Pourtant, la répétition de ces manifestations éparses crée une expérience partagée. Différents segments de la société prennent conscience que, malgré leurs griefs différents, ils partagent des causes sous-jacentes communes : mauvaise gouvernance, corruption systémique, absence de responsabilité et répression du droit de manifester.
Dans les mois précédant les manifestations nationales de janvier 2018, les rassemblements des victimes de la faillite des institutions financières figuraient parmi les signes les plus manifestes du mécontentement économique. Ces manifestations n'ont pas été la seule cause du soulèvement, mais elles ont contribué à créer un climat propice à la transformation rapide de revendications économiques initiales en protestations plus larges contre le système politique.
Avant les manifestations nationales de 2022, l'Iran avait déjà connu des vagues successives de protestations menées par des ouvriers, des enseignants, des retraités, des agriculteurs, des femmes et des familles en quête de justice. L'assassinat de Mahsa Jina Amini a été l'élément déclencheur, mais la colère populaire n'est pas née ce jour-là. Sa mort a mis un terme à des années d'humiliation, de violence, de discrimination et de manifestations restées sans réponse.
On observe le même schéma lors des manifestations de janvier 2026. Avant que le mouvement de contestation ne s'étende, des signes de mécontentement populaire étaient déjà visibles à travers des grèves, des manifestations ouvrières et des protestations contre l'inflation et la situation économique. Dans les trois cas, un événement ou une revendication spécifique ne s'est transformé en mouvement de protestation plus large qu'après que la société ait déjà subi des griefs, des manifestations et une répression persistantes.

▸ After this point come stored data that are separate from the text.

(* ===== verification/LinHash.v ===== *)
(** * Open addressing in shared memory

    [libnstd/linearhash.c]: the search for the place of a key in a table with
    linear probing, in which the cell of a removed key stays marked as used; its
    user [libatmi/cltshm.c], the table of the client processes; and the theory
    of such tables, shared with the table of services.

    A table is a list of cells.  Where the code indexes outside the table the
    result is [None]. *)

From stdpp Require Import gmap.
From S2P Require Import Prelude.

(** ** Tables *)

(** What the search looks at in a cell: whether it was ever used, whether what it
    holds is in use, and the key. *)
Class HashCell (C K : Type) := { c_used : C -> bool; c_live : C -> bool; c_key : C -> K }.

Section Probe.

Context {C K : Type} `{HashCell C K, EqDecision K}.
Implicit Types (tbl : list C) (c : C) (k : K) (i n : nat).

Definition is_key (k : K) (c : C) : bool := bool_decide (c_key c = k).

(** The loop: used cells from [start] on, round the end of the table and up to
    [start] again, until one satisfies [stop]; where it ends, and whether there. *)
Fixpoint probe (fuel : nat) (tbl : list C) (stop : C -> bool) (start try : nat) (overflow : bool) : option (nat * bool) :=
  match fuel with
  | O => None
  | S fuel =>
      c ← tbl !! try;
      if c_used c && (negb overflow || (try <? start)%nat) then
        if stop c then Some (try, true)
        else
          let try := S try in
          if (length tbl <=? try)%nat then probe fuel tbl stop start 0 true
          else probe fuel tbl stop start try overflow
      else Some (try, false)
  end.

(** ** The order of the search *)

Definition order (start n : nat) : list nat := seq start (n - start) ++ seq 0 start.

(** Where the loop ends for the cell at [i]. *)
Definition stops (tbl : list C) (stop : C -> bool) (i : nat) : bool :=
  match tbl !! i with Some c => negb (c_used c) || stop c | None => true end.

Definition used_at (tbl : list C) (i : nat) : bool := match tbl !! i with Some c => c_used c | None => false end.

Lemma probe_overflow tbl stop start : (start < length tbl)%nat -> forall m fuel try, (try + m)%nat = start -> (m < fuel)%nat ->
  probe fuel tbl stop start try true =
    match find (stops tbl stop) (seq try m) with Some i => Some (i, used_at tbl i) | None => Some (start, false) end.
Proof.
  intros Hs. induction m as [|m IH]; intros fuel try Ht Hf; (destruct fuel as [|fuel]; [lia|]); cbn [probe];
    (destruct (lookup_lt_is_Some_2 tbl try) as [c Hc]; [lia|]); rewrite Hc; cbn [mbind option_bind negb orb].
  - replace try with start by lia. rewrite Nat.ltb_irrefl, andb_false_r. done.
  - rewrite (proj2 (Nat.ltb_lt _ _)) by lia. rewrite andb_true_r. cbn [seq find]. unfold stops at 1, used_at. rewrite Hc.
    destruct (c_used c) eqn:Hu; cbn [negb orb]; [|by rewrite Hc, Hu]. destruct (stop c); [by rewrite Hc, Hu|].
    rewrite (proj2 (Nat.leb_gt _ _)) by lia. apply IH; lia.
Qed.

Lemma probe_first tbl stop start : (start < length tbl)%nat -> forall m fuel try, (try + m)%nat = length tbl -> (0 < m)%nat -> (start + m < fuel)%nat ->
  probe fuel tbl stop start try false =
    match find (stops tbl stop) (seq try m ++ seq 0 start) with Some i => Some (i, used_at tbl i) | None => Some (start, false) end.
Proof.
  intros Hs. induction m as [|m IH]; intros fuel try Ht Hm Hf; [lia|]. destruct fuel as [|fuel]; [lia|]. cbn [probe].
  destruct (lookup_lt_is_Some_2 tbl try) as [c Hc]; [lia|]. rewrite Hc. cbn [mbind option_bind negb orb]. rewrite andb_true_r.
  cbn [seq find app]. unfold stops at 1. rewrite Hc. destruct (c_used c) eqn:Hu; cbn [negb orb]; [|by unfold used_at; rewrite Hc, Hu].
  destruct (stop c); [by unfold used_at; rewrite Hc, Hu|]. destruct (Nat.leb_spec (length tbl) (S try)).
  - assert (m = 0%nat) as -> by lia. cbn [seq app]. rewrite (probe_overflow tbl stop start Hs start) by lia. done.
  - apply IH; lia.
Qed.

(** The loop finds the first cell in order where it can end. *)
Lemma probe_spec tbl stop start : (start < length tbl)%nat ->
  probe (S (length tbl)) tbl stop start start false =
    match find (stops tbl stop) (order start (length tbl)) with Some i => Some (i, used_at tbl i) | None => Some (start, false) end.
Proof. intros Hs. apply probe_first; lia. Qed.

Lemma order_elem start n i : (start < n)%nat -> i ∈ order start n <-> (i < n)%nat.
Proof. intros Hs. unfold order. rewrite elem_of_app, !elem_of_seq. lia. Qed.

Lemma order_NoDup start n : (start < n)%nat -> NoDup (order start n).
Proof.
  intros Hs. apply NoDup_app. split; [apply NoDup_seq|]. split; [|apply NoDup_seq]. intros i. rewrite !elem_of_seq. lia.
Qed.

(** ** [ndrx_lh_position_get]

    The answer: whether there is a position, the position, and whether it holds
    the value of the key. *)

Variable hash : nat -> K -> nat.

Definition lh_stop (k : K) (creat : bool) (c : C) : bool := is_key k c || creat && negb (c_live c).

Definition lh_search (tbl : list C) (start : nat) (k : K) (creat : bool) : option (bool * nat * bool) :=
  '(pos, found) ← probe (S (length tbl)) tbl (lh_stop k creat) start start false;
  c ← tbl !! pos;
  Some (if found : bool then (true, pos, is_key k c && c_live c) else (negb (c_used c), pos, false)).

Definition ndrx_lh_position_get (tbl : list C) (k : K) (creat : bool) : option (bool * nat * bool) :=
  start ← (if creat then
             '(ret, try_read, read_have_value) ← lh_search tbl (hash (length tbl) k) k false;
             Some (if (ret && read_have_value)%bool then try_read else hash (length tbl) k)
           else Some (hash (length tbl) k));
  lh_search tbl start k creat.

(** ** Tables whose keys can be found *)

Local Abbreviation way tbl k := (order (hash (length tbl) k) (length tbl)).
Local Abbreviation seek tbl stop k := (find (stops tbl stop) (way tbl k)).

(** What is in use is the first cell on the way of its key that is unused or has
    this key. *)
Definition placed (tbl : list C) : Prop := forall i c, tbl !! i = Some c -> c_live c = true ->
  c_used c = true /\ seek tbl (is_key (c_key c)) (c_key c) = Some i.

(** What is stored under a key. *)
Definition lookup_key (tbl : list C) (k : K) : option C :=
  i ← seek tbl (is_key k) k; c ← tbl !! i; if c_live c && is_key k c then Some c else None.

Lemma find_first (f : nat -> bool) l i : find f l = Some i <-> exists l1 l2, l = l1 ++ i :: l2 /\ f i = true /\ Forall (fun j => f j = false) l1.
Proof.
  induction l as [|x l IH]; cbn [find].
  - split; [done|]. by intros ([|??] & ? & ? & _).
  - destruct (f x) eqn:Hx.
    + split; [intros [= ->]; by exists [], l|]. intros ([|y l1] & l2 & [= -> ->] & Hi & Hl); [done|]. apply Forall_cons in Hl as [? _]. congruence.
    + rewrite IH. split.
      * intros (l1 & l2 & -> & Hi & Hl). exists (x :: l1), l2. split; [done|split; [done|by constructor]].
      * intros ([|y l1] & l2 & [= -> ->] & Hi & Hl); [congruence|]. apply Forall_cons in Hl as [_ Hl]. by exists l1, l2.
Qed.

Lemma find_nothing (f : nat -> bool) l : find f l = None <-> Forall (fun j => f j = false) l.
Proof.
  induction l as [|x l IH]; cbn [find]; [by split|]. rewrite Forall_cons. destruct (f x); [|by rewrite IH; split; [|intros [_ ?]]]. by split; [|intros [? _]].
Qed.
(* ===== verification/ShmSvc.v ===== *)
(** * The table of services in shared memory

    [libatmi/shm.c]: which services are offered, by how many local servers and on
    which nodes of the cluster.  Servers enter and remove services, the daemon
    enters what other nodes offer, and every call looks here for where to go.

    The table is one of those of [LinHash]: the cell of a service stays
    initialised when nobody offers it any more, and may be taken over by another.

    How servers wait for requests is chosen when the product is built: with one
    queue per service ([EPOLL], which stands for all such builds), or with a queue
    per server, the servers of a service being listed in the table ([POLL]:
    server ids, [SYSVQ]: queue ids with the number of servers on them). *)

From stdpp Require Import gmap.
From S2P Require Import Prelude CText LinHash.

Inductive poller := EPOLL | POLL | SYSVQ.

Definition lists_resources (b : poller) : bool := match b with EPOLL => false | _ => true end.

Definition MAXTIDENT : nat := 30.
Definition CONF_NDRX_NODEID_COUNT : nat := 32.
Definition NDRXD_SVCINFO_INIT : Z := 1.

Record cnodeinfo := { latency : Z; n_srvs : Z }.
Record ndrx_shm_resid := { cnt : Z; resid : Z }.

(** [resids] is an array of [G_atmi_env.maxsvcsrvs] places, of which the first
    [resnr] are in use.  The counters are of type [int]; [cnt] is a [short], and
    so is [resnr], which is not above the number of servers. *)
Record shm_svcinfo := {
  service : list Z; srvs : Z; flags : Z; csrvs : Z; totclustered : Z; cnodes_max_id : nat;
  cnodes : list cnodeinfo; resnr : nat; resrr : Z; resids : list ndrx_shm_resid }.

#[export] Instance svc_cell : HashCell shm_svcinfo (list Z) :=
  {| c_used c := has_flag (flags c) NDRXD_SVCINFO_INIT; c_live c := has_flag (flags c) NDRXD_SVCINFO_INIT; c_key := service |}.

(** A new segment is zeroed. *)
Definition no_node : cnodeinfo := {| latency := 0; n_srvs := 0 |}.
Definition no_nodes : list cnodeinfo := replicate CONF_NDRX_NODEID_COUNT no_node.
Definition empty_svc (maxsvcsrvs : nat) : shm_svcinfo :=
  {| service := []; srvs := 0; flags := 0; csrvs := 0; totclustered := 0; cnodes_max_id := 0; cnodes := no_nodes; resnr := 0; resrr := 0;
     resids := replicate maxsvcsrvs {| cnt := 0; resid := 0 |} |}.
Definition new_svcs (max_svcs maxsvcsrvs : nat) : list shm_svcinfo := replicate max_svcs (empty_svc maxsvcsrvs).

(** Assignments to members. *)
Definition with_name (e : shm_svcinfo) x := {| service := x; srvs := srvs e; flags := flags e; csrvs := csrvs e; totclustered := totclustered e; cnodes_max_id := cnodes_max_id e; cnodes := cnodes e; resnr := resnr e; resrr := resrr e; resids := resids e |}.
Definition with_flags (e : shm_svcinfo) x := {| service := service e; srvs := srvs e; flags := x; csrvs := csrvs e; totclustered := totclustered e; cnodes_max_id := cnodes_max_id e; cnodes := cnodes e; resnr := resnr e; resrr := resrr e; resids := resids e |}.
Definition with_counts (e : shm_svcinfo) x y := {| service := service e; srvs := x; flags := flags e; csrvs := y; totclustered := totclustered e; cnodes_max_id := cnodes_max_id e; cnodes := cnodes e; resnr := resnr e; resrr := resrr e; resids := resids e |}.
Definition with_total (e : shm_svcinfo) x y := {| service := service e; srvs := srvs e; flags := flags e; csrvs := csrvs e; totclustered := x; cnodes_max_id := y; cnodes := cnodes e; resnr := resnr e; resrr := resrr e; resids := resids e |}.
Definition with_nodes (e : shm_svcinfo) x := {| service := service e; srvs := srvs e; flags := flags e; csrvs := csrvs e; totclustered := totclustered e; cnodes_max_id := cnodes_max_id e; cnodes := x; resnr := resnr e; resrr := resrr e; resids := resids e |}.
Definition with_resids (e : shm_svcinfo) n l := {| service := service e; srvs := srvs e; flags := flags e; csrvs := csrvs e; totclustered := totclustered e; cnodes_max_id := cnodes_max_id e; cnodes := cnodes e; resnr := n; resrr := resrr e; resids := l |}.
Definition with_resrr (e : shm_svcinfo) x := {| service := service e; srvs := srvs e; flags := flags e; csrvs := csrvs e; totclustered := totclustered e; cnodes_max_id := cnodes_max_id e; cnodes := cnodes e; resnr := resnr e; resrr := x; resids := resids e |}.

(** ** The search *)

Definition svc_stop (svc : list Z) (install : bool) (c : shm_svcinfo) : bool := is_key svc c || install && (srvs c =? 0).

Definition svc_search (mem : list shm_svcinfo) (start : nat) (svc : list Z) (install : bool) : option (bool * nat * bool) :=
  '(pos, found) ← probe (S (length mem)) mem (svc_stop svc install) start start false;
  c ← mem !! pos;
  Some (if found : bool then (is_key svc c, pos, negb (is_key svc c)) else (false, pos, install && negb (c_used c))).

(** Whether the service is there, the position, and whether the position may be
    overwritten. *)
Definition _ndrx_shm_get_svc (mem : list shm_svcinfo) (svc : list Z) (install : bool) : option (bool * nat * bool) :=
  if (length mem =? 0)%nat then None
  else
    start ← (if install then
               '(ret, try_read, _) ← svc_search mem (string_hash (length mem) svc) svc false;
               Some (if ret : bool then try_read else string_hash (length mem) svc)
             else Some (string_hash (length mem) svc));
    svc_search mem start svc install.

(** ** Entering a service *)

(** The servers of the service, with [r] among them. *)
Definition add_resid (b : poller) (e : shm_svcinfo) (r : Z) : option shm_svcinfo :=
  let l := take (resnr e) (resids e) in
  if existsb (fun x => resid x =? r) l then
    Some (match b with
          | SYSVQ => with_resids e (resnr e)
                       (((fun x => if resid x =? r then {| cnt := i16 (cnt x + 1); resid := resid x |} else x) <$> l) ++ drop (resnr e) (resids e))
          | _ => e
          end)
  else if (resnr e <? length (resids e))%nat then
    Some (with_resids e (S (resnr e)) (<[resnr e := {| cnt := 1; resid := r |}]> (resids e)))
  else None.

Definition BRIDGE_REFRESH_MODE_FULL : Z := 70.
Definition BRIDGE_REFRESH_MODE_DIFF : Z := 68.

Definition node_index (nodeid : Z) : option nat := if 1 <=? nodeid then Some (Z.to_nat (nodeid - 1)) else None.

(** What another node reports. *)
Definition bridge_update (e : shm_svcinfo) (nodeid count mode : Z) : option shm_svcinfo :=
  i ← node_index nodeid;
  n ← cnodes e !! i;
  let was_installed := 0 <? n_srvs n in
  let now := if mode =? BRIDGE_REFRESH_MODE_FULL then count else Z.max 0 (i32 (n_srvs n + count)) in
  let e := with_nodes e (<[i := {| latency := latency n; n_srvs := now |}]> (cnodes e)) in
  let e := if (now <=? 0) && was_installed then with_counts e (i32 (srvs e - 1)) (i32 (csrvs e - 1)) else e in
  if (csrvs e =? 0) && (srvs e =? 0) then Some (with_total (with_nodes e no_nodes) 0 (cnodes_max_id e))
  else
    let max_id := if Z.of_nat (cnodes_max_id e) <? nodeid then Z.to_nat nodeid else cnodes_max_id e in
    Some (with_total e (i32 (foldr Z.add 0 (n_srvs <$> take max_id (cnodes e)))) max_id).

(** [locked] is whether the semaphore of the service was obtained, where it is
    used. *)
Definition ndrx_shm_install_svc_br (b : poller) (locked : bool) (mem : list shm_svcinfo) (svc : list Z) (fl : Z)
    (is_bridge : bool) (nodeid count mode r : Z) : option (list shm_svcinfo * Z) :=
  if lists_resources b && negb locked then Some (mem, EXFAIL)
  else
    '(found, pos, overwrite) ← _ndrx_shm_get_svc mem svc true;
    el ← mem !! pos;
    let bridge e := if is_bridge then bridge_update e nodeid count mode else Some e in
    if found : bool then
      let el := with_flags el (Z.lor fl NDRXD_SVCINFO_INIT) in
      if is_bridge then
        i ← node_index nodeid;
        n ← cnodes el !! i;
        e ← bridge (if (n_srvs n =? 0) && (0 <? count) then with_counts el (i32 (srvs el + 1)) (i32 (csrvs el + 1)) else el);
        Some (<[pos:=e]> mem, EXSUCCEED)
      else if lists_resources b && (length (resids el) <? resnr el + 1)%nat then Some (<[pos:=el]> mem, EXFAIL)
      else
        e ← (if lists_resources b then add_resid b el r else Some el);
        Some (<[pos:=with_counts e (i32 (srvs e + 1)) (csrvs e)]> mem, EXSUCCEED)
    else if overwrite : bool then
      if is_bridge && (count =? 0) then Some (mem, EXSUCCEED)
      else
        let e := with_flags (with_name el (ndrx_strcpy_safe (S MAXTIDENT) svc)) (Z.lor fl NDRXD_SVCINFO_INIT) in
        let e := with_counts e (i32 (srvs e + 1)) (if is_bridge then i32 (csrvs e + 1) else csrvs e) in
        e ← (if negb is_bridge && lists_resources b then
               if (0 <? length (resids e))%nat
               then Some (with_resids e (S (resnr e)) (<[0%nat := {| cnt := 1; resid := r |}]> (resids e))) else None
             else Some e);
        e ← bridge e;
        Some (<[pos:=e]> mem, EXSUCCEED)
    else Some (mem, EXFAIL).

Definition ndrx_shm_install_svc (b : poller) (locked : bool) (mem : list shm_svcinfo) (svc : list Z) (fl r : Z) : option (list shm_svcinfo * Z) :=
  ndrx_shm_install_svc_br b locked mem svc fl false 0 0 0 r.

(** ** Removing a service *)

Definition del_resid (e : shm_svcinfo) (r : Z) : shm_svcinfo :=
  match list_find (fun x => resid x = r) (take (resnr e) (resids e)) with
  | None => e
  | Some (lpos, x) =>
      if 1 <? cnt x then with_resids e (resnr e) (<[lpos := {| cnt := cnt x - 1; resid := resid x |}]> (resids e))
      else if (lpos =? resnr e - 1)%nat then with_resids e (resnr e - 1) (resids e)
      else with_resids e (resnr e - 1)
             (take lpos (resids e) ++ take (resnr e - lpos - 1) (drop (S lpos) (resids e)) ++ drop (resnr e - 1) (resids e))
  end.

(** The table, and whether no local server offers the service any more; nothing is
    reported when the semaphore was not obtained. *)
Definition ndrxd_shm_uninstall_svc (b : poller) (locked : bool) (mem : list shm_svcinfo) (svc : list Z) (r : Z) : option (list shm_svcinfo * option bool) :=
  if lists_resources b && negb locked then Some (mem, None)
  else
    '(found, pos, _) ← _ndrx_shm_get_svc mem svc false;
    if found : bool then
      el ← mem !! pos;
      if 1 <? srvs el then
        let e := if lists_resources b then del_resid el r else el in
        let e := with_counts e (i32 (srvs e - 1)) (csrvs e) in
        Some (<[pos:=e]> mem, Some (csrvs e =? srvs e))
      else
        let e := with_counts (with_total (with_nodes el no_nodes) 0 (cnodes_max_id el)) 0 0 in
        let e := if lists_resources b then with_resrr (with_resids e 0 (resids e)) 0 else e in
        Some (<[pos:=e]> mem, Some true)
    else Some (mem, Some true).

(** ** Looking a service up *)

Definition ndrx_shm_get_svc_count (attached : bool) (mem : list shm_svcinfo) : Z :=
  if negb attached then EXFAIL
  else foldr (fun ent n => n + if has_flag (flags ent) NDRXD_SVCINFO_INIT && (0 <? srvs ent) then 1 else 0) 0 mem.

(** The servers a service has in the list; [malloc]: memory was obtained. *)
Definition ndrx_shm_get_srvs (attached locked malloc : bool) (mem : list shm_svcinfo) (svc : list Z) : option (option (list ndrx_shm_resid)) :=
  if negb attached || negb locked then Some None
  else
    '(found, pos, _) ← _ndrx_shm_get_svc mem svc false;
    if found : bool then
      e ← mem !! pos;
      if (resnr e =? 0)%nat || negb malloc then Some None
      else if (resnr e <=? length (resids e))%nat then Some (Some (take (resnr e) (resids e))) else None
    else Some None.

(** The queue a request is sent to: that of the service, that of a server of the
    service, or that of the bridge to a node. *)
Inductive send_q := SvcQ (svc : list Z) | SrvQ (svc : list Z) (resid : Z) | BridgeQ (nodeid : Z).

(** One pass over the nodes: the [cluster_node]-th that offers the service, or
    ([second]) the first that does; and how many were seen. *)
Fixpoint choose_loop (nodes : list cnodeinfo) (i got_node cluster_node : Z) (second : bool) : Z * option Z :=
  match nodes with
  | [] => (got_node, None)
  | n :: nodes =>
      let has := negb (n_srvs n =? 0) in
      let got_node := if has then got_node + 1 else got_node in
      if has && second then (got_node, Some (i + 1))
      else if got_node =? cluster_node then (got_node, Some (i + 1))
      else choose_loop nodes (i + 1) got_node cluster_node second
  end.

Definition choose_node (e : shm_svcinfo) (cluster_node : Z) : option Z :=
  let nodes := take (cnodes_max_id e) (cnodes e) in
  match choose_loop nodes 0 0 cluster_node false with
  | (_, Some n) => Some n
  | (got_node, None) => (choose_loop nodes 0 got_node cluster_node true).2
  end.

(** Random numbers as they are drawn: for the choice between local and cluster, and
    for the node. *)
Definition use_cluster (e : shm_svcinfo) (ldbal rnd : Z) : bool :=
  if (srvs e =? csrvs e) && (0 <? srvs e) then true
  else if csrvs e =? 0 then false
  else if ldbal =? 0 then false
  else if ldbal =? 100 then true
  else rnd `mod` 100 + 1 <=? ldbal.

(** A request's way without the second step through the service of the bridge:
    the table (the round robin counter moves), and the queue, [None] for failure,
    with the node when it is on another one.  [translate]: the queue of a server
    can be found. *)
Definition get_svc_step (b : poller) (locked : bool) (translate : Z -> bool) (ldbal rnd1 rnd2 : Z) (mem : list shm_svcinfo) (svc : list Z)
  : option (list shm_svcinfo * option (send_q * option Z)) :=
  '(found, pos, _) ← _ndrx_shm_get_svc mem svc false;
  if negb found then Some (mem, None)
  else
    e ← mem !! pos;
    if srvs e <=? 0 then Some (mem, None)
    else if use_cluster e ldbal rnd1 then
      let n := if (csrvs e <? 0) || (Z.of_nat CONF_NDRX_NODEID_COUNT <? csrvs e) then 1 else csrvs e in
      if n =? 0 then None
      else
        Some (mem, (fun node => (match b with EPOLL => BridgeQ node | _ => SvcQ svc end, Some node)) <$> choose_node e (rnd2 `mod` n + 1))
    else if lists_resources b then
      if negb locked then Some (mem, None)
      else
        let e := with_resrr e (u32 (resrr e + 1)) in
        let mem := <[pos:=e]> mem in
        if (resnr e =? 0)%nat || negb (is_key svc e) then Some (mem, None)
        else
          x ← resids e !! Z.to_nat (resrr e `mod` Z.of_nat (resnr e));
          Some (mem, if translate (resid x) then Some (SrvQ svc (resid x), None) else None)
    else Some (mem, Some (SvcQ svc, None)).
(** ** Counts *)

Definition count_of (l : svcs) (svc : list Z) : Z := default 0 (brd_get_svc l svc).

Definition hash_ok (l : svcs) : Prop := NoDup l.*1 /\ Forall (fun x => 0 < x.2 <= NODE_SRVS_MAX /\ (length x.1 <= MAXTIDENT)%nat) l.

Lemma get_svc_elem l svc c : brd_get_svc l svc = Some c -> (svc, c) ∈ l.
Proof. induction l as [|[s d] l IH]; [done|]. cbn [brd_get_svc]. destruct (decide (s = svc)) as [->|]; [intros [= ->]; by left|right; by apply IH]. Qed.

Lemma get_svc_None l svc : brd_get_svc l svc = None <-> (svc ∉ l.*1).
Proof.
  induction l as [|[s d] l IH]; [by split; [intros _ ?%elem_of_nil|]|]. cbn [brd_get_svc]. rewrite fmap_cons, not_elem_of_cons. cbn [fst].
  destruct (decide (s = svc)) as [->|Hne]; [by split; [|intros []]|]. rewrite IH. split; [intros Hs; split; [congruence|done]|by intros []].
Qed.

Lemma get_set_count l svc c c' svc' : brd_get_svc l svc = Some c' -> brd_get_svc (set_count l svc c) svc' = if decide (svc' = svc) then Some c else brd_get_svc l svc'.
Proof.
  induction l as [|[s d] l IH]; [done|]. cbn [brd_get_svc set_count]. destruct (decide (s = svc)) as [->|Hne]; intros Hg; cbn [brd_get_svc].
  - destruct (decide (svc = svc')), (decide (svc' = svc)); congruence.
  - rewrite (IH Hg). destruct (decide (s = svc')) as [->|]; [by rewrite decide_False by done|done].
Qed.

Lemma set_count_keys l svc c : (set_count l svc c).*1 = l.*1.
Proof. induction l as [|[s d] l IH]; [done|]. cbn [set_count]. destruct (decide (s = svc)); [done|]. by rewrite !fmap_cons, IH. Qed.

Les mouvements sociaux sont imprévisibles et chaque vague de protestation d'envergure requiert une conjonction de facteurs : un événement déclencheur et la capacité de fédérer différents groupes sociaux. Cependant, les manifestations de moindre ampleur peuvent en poser les fondements invisibles en apaisant les craintes, en créant un langage commun, en permettant d'acquérir une expérience des manifestations publiques et en renforçant la solidarité.
Ces mouvements ne déboucheront peut-être pas, à eux seuls, sur des manifestations nationales, mais ils peuvent jouer le même rôle que les manifestations de plus petite envergure ont joué par le passé : préserver la mémoire des protestations et maintenir les réseaux prêts à se mobiliser lorsqu’un événement imprévu surviendra.
La vaste géographie d'une demande partagée
L'une des caractéristiques marquantes du mouvement des retraités est qu'il ne se limite pas à Téhéran. Leur présence continue à Ahvaz, Shush, Kermanshah, Rasht et dans de nombreuses autres villes témoigne de l'ampleur nationale des crises liées aux moyens de subsistance et aux soins de santé.
À première vue, les manifestations de dimanche peuvent sembler être des rassemblements petits et dispersés, mais l'histoire des protestations en Iran a montré à maintes reprises que les grandes vagues de troubles naissent souvent de la convergence de tels cercles locaux.
Nul ne peut affirmer avec certitude quand ni comment les manifestations dominicales des retraités ou la campagne « Non aux exécutions le mardi » s’inscriront dans des mouvements sociaux plus larges. On peut toutefois affirmer que ces mouvements empêchent que les rues et les prisons ne deviennent des lieux de silence absolu.